Intimate Conversation with Thembisa S. Mshaka

Thembisa S. Mshaka  is a 5-time Telly Award winner and 17-year entertainment industry veteran whose career spans the areas of touring, management, magazine publishing, recorded music and technology, advertising, music supervision for film, voice over, and television.

As Senior Copywriter at Sony Music, her campaigns contributed to the sale of more than 150 million albums for Lauryn Hill, Will Smith, Beyonce’, NaS, Maxwell and others. Her byline has appeared in essence.com, newsone.com, and TheHotness.com. She contributed to the anthologies Sometimes Rhythm: Sometimes Blues edited by Taigi Smith and Icons of Hip-Hop, edited by Mickey Hess.

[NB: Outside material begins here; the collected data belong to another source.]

(** ** The program *)

(** [copyTextToClipboard(textToCopy, buttonText)] *)
Definition copyTextToClipboard (h : Host) (textToCopy buttonText : jsstring) : M unit :=
  consoleWrite (ConsoleLog (lit "Button clicked for: " ++ dquote ++ buttonText ++ dquote)) ;;
  setStatus (lit "Copying " ++ dquote ++ buttonText ++ dquote ++ lit "...") ;;
  tryCatch
    (if JS.length textToCopy =? 0 then
       consoleWrite (ConsoleWarn (lit "Text to copy is empty. (Was it empty in the doc?)")) ;;
       setStatus (lit "Warning: No text found to copy.")
     else
       consoleWrite (ConsoleLog (lit "Text to copy (length "
                                 ++ ofNumber (JS.length textToCopy) ++ lit "): "
                                 ++ dquote ++ textToCopy ++ dquote)) ;;
       writeText h textToCopy ;;
       consoleWrite (ConsoleLog (lit "Successfully copied to clipboard.")) ;;
       setStatus (lit "Copied " ++ dquote ++ buttonText ++ dquote ++ lit " to clipboard!"))
    (fun error =>
       consoleWrite (ConsoleError (lit "Error copying to clipboard:") error) ;;
       setStatus (lit "Error! See console for details.")).

(** The click handler of a button:
    [() => copyTextToClipboard(item.data.textToCopy, item.data.buttonText)] *)
Definition onclick (h : Host) (item : UIItem.t) : M unit :=
  match UIItem.data item with
  | None => throw TypeError
  | Some r =>
      d <- deref r ;;
      copyTextToClipboard h (PromptData.textToCopy d) (PromptData.buttonText d)
  end.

BPM: What makes you powerful as a person and a writer?
First and foremost my relationship with the Creator fortifies me and helps me to remember what’s really important. I also have to mention my connection to my African-American heritage; the strength and support of my family; my education at single-sex institutions from middle school through undergraduate. Women’s education gave me a strong, healthy sense of identity. I also learned how to summon my personal power and sharpen my communication through the Landmark Education curriculum, which I completed in 2003.

BPM: Who are your mentors?
My mentors are my late mother, Fulani Mshaka, to whom I dedicated my book, author Terrie M. Williams, who taught me the value of the personal touch in business, and music executive turned film producer Lisa Cortes, whose path greatly inspires mine.

BPM: Where do you find your inspiration?
Travel, film, music, art exhibits, theater, books, stimulating conversation. I especially love talking with my son; his insights are incredible.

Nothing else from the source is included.